# Work instructions
Within the entries below, the lines from the one with "intros Hr Hm" through the one with "destruct (progress <?" are to be set down exactly, both ends kept.

# Dataset
Lemma implodeSet_layout e d ud :
  let ud' := implodeSet e d ud in
  originalPositions ud' = originalPositions ud
  /\ velocities ud' = velocities ud /\ colors ud' = colors ud
  /\ delays ud' = delays ud /\ count ud' = count ud.
Proof. repeat split. Qed.

(** When the first load changes nothing. *)
Lemma loadInitialImage_gives_up_helper props now now' s :
  images props = []
  \/ images props !! currentImageIndex s = None
  \/ images props !! currentImageIndex s = Some ""%string
  \/ (exists url err,
        images props !! currentImageIndex s = Some url
        /\ (imageToParticles (particleDensity props) url (randomDraws s)).1
           = inl err) ->
  loadInitialImage props now now' s = s.
Proof.
  unfold loadInitialImage.
  intros [H|[H|[H|(url & err & H & Hrej)]]].
  - now rewrite H.
  - rewrite H. now destruct (length (images props) =? 0)%nat.
  - rewrite H. now destruct (length (images props) =? 0)%nat.
  - rewrite H. destruct (length (images props) =? 0)%nat; [reflexivity|].
    destruct (String.eqb url ""); [reflexivity|].
    destruct (imageToParticles _ _ _) as [[e|m] n]; [reflexivity|discriminate].
Qed.

(** X9.  The first load gives up silently.  Without an image at the
    current index, or when the sampler rejects, [loadInitialImage] changes
    nothing: no set is installed, no frame is requested and no timer is
    started, so that the auto-advance does not begin. *)
Theorem loadInitialImage_gives_up props now now' s :
  images props = []
  \/ images props !! currentImageIndex s = None
  \/ images props !! currentImageIndex s = Some ""%string
  \/ (exists url err,
        images props !! currentImageIndex s = Some url
        /\ (imageToParticles (particleDensity props) url (randomDraws s)).1
           = inl err) ->
  loadInitialImage props now now' s = s.
Proof. exact (loadInitialImage_gives_up_helper props now now' s). Qed.



(** A frame of the first animation on a set that carries its data. *)
Lemma animateInitial_fields props startTime duration now s r m ud :
  currentParticles s = Some r -> heap s !! r = Some m ->
  userData m = Some ud ->
  let elapsed := now - startTime in
  let progress := JS.min (elapsed / duration) (Fin 1) in
  let s' := animateInitial props startTime duration now s in
  let scheduled :=
    if progress <? Fin 1 then requestAnimationFrame s
    else if autoAdvance props then startAutoAdvance props s else s in
  heap s'
  = alter (setOpacity (Fin 0.9 * easeInOutCubic progress)) r
      (alter (setUserData (implodeSet elapsed duration ud)) r (heap s))
  /\ scene s' = scene s
  /\ currentParticles s' = currentParticles s
  /\ nextParticles s' = nextParticles s
  /\ currentImageIndex s' = currentImageIndex s
  /\ isTransitioning s' = isTransitioning s
  /\ targetCameraZ s' = targetCameraZ s
  /\ camera s' = camera s
  /\ frames s' = frames scheduled /\ timers s' = timers scheduled
  /\ autoAdvanceTimer s' = autoAdvanceTimer scheduled
  /\ animationFrameId s' = animationFrameId scheduled
  /\ nextHandle s' = nextHandle scheduled.
Proof.
  intros Hr Hm Hud elapsed progress s' scheduled.
  unfold s', scheduled, animateInitial. fold elapsed progress.
  rewrite Hr, (userDataAt_Some s r m ud Hm Hud).
  destruct (progress <? Fin 1); [|destruct (autoAdvance props)];
    repeat split; first [reflexivity|exact Hr].
Qed.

# Task output
  intros Hr Hm Hud elapsed progress s' scheduled.
  unfold s', scheduled, animateInitial. fold elapsed progress.
  rewrite Hr, (userDataAt_Some s r m ud Hm Hud).
  destruct (progress <? Fin 1); [|destruct (autoAdvance props)];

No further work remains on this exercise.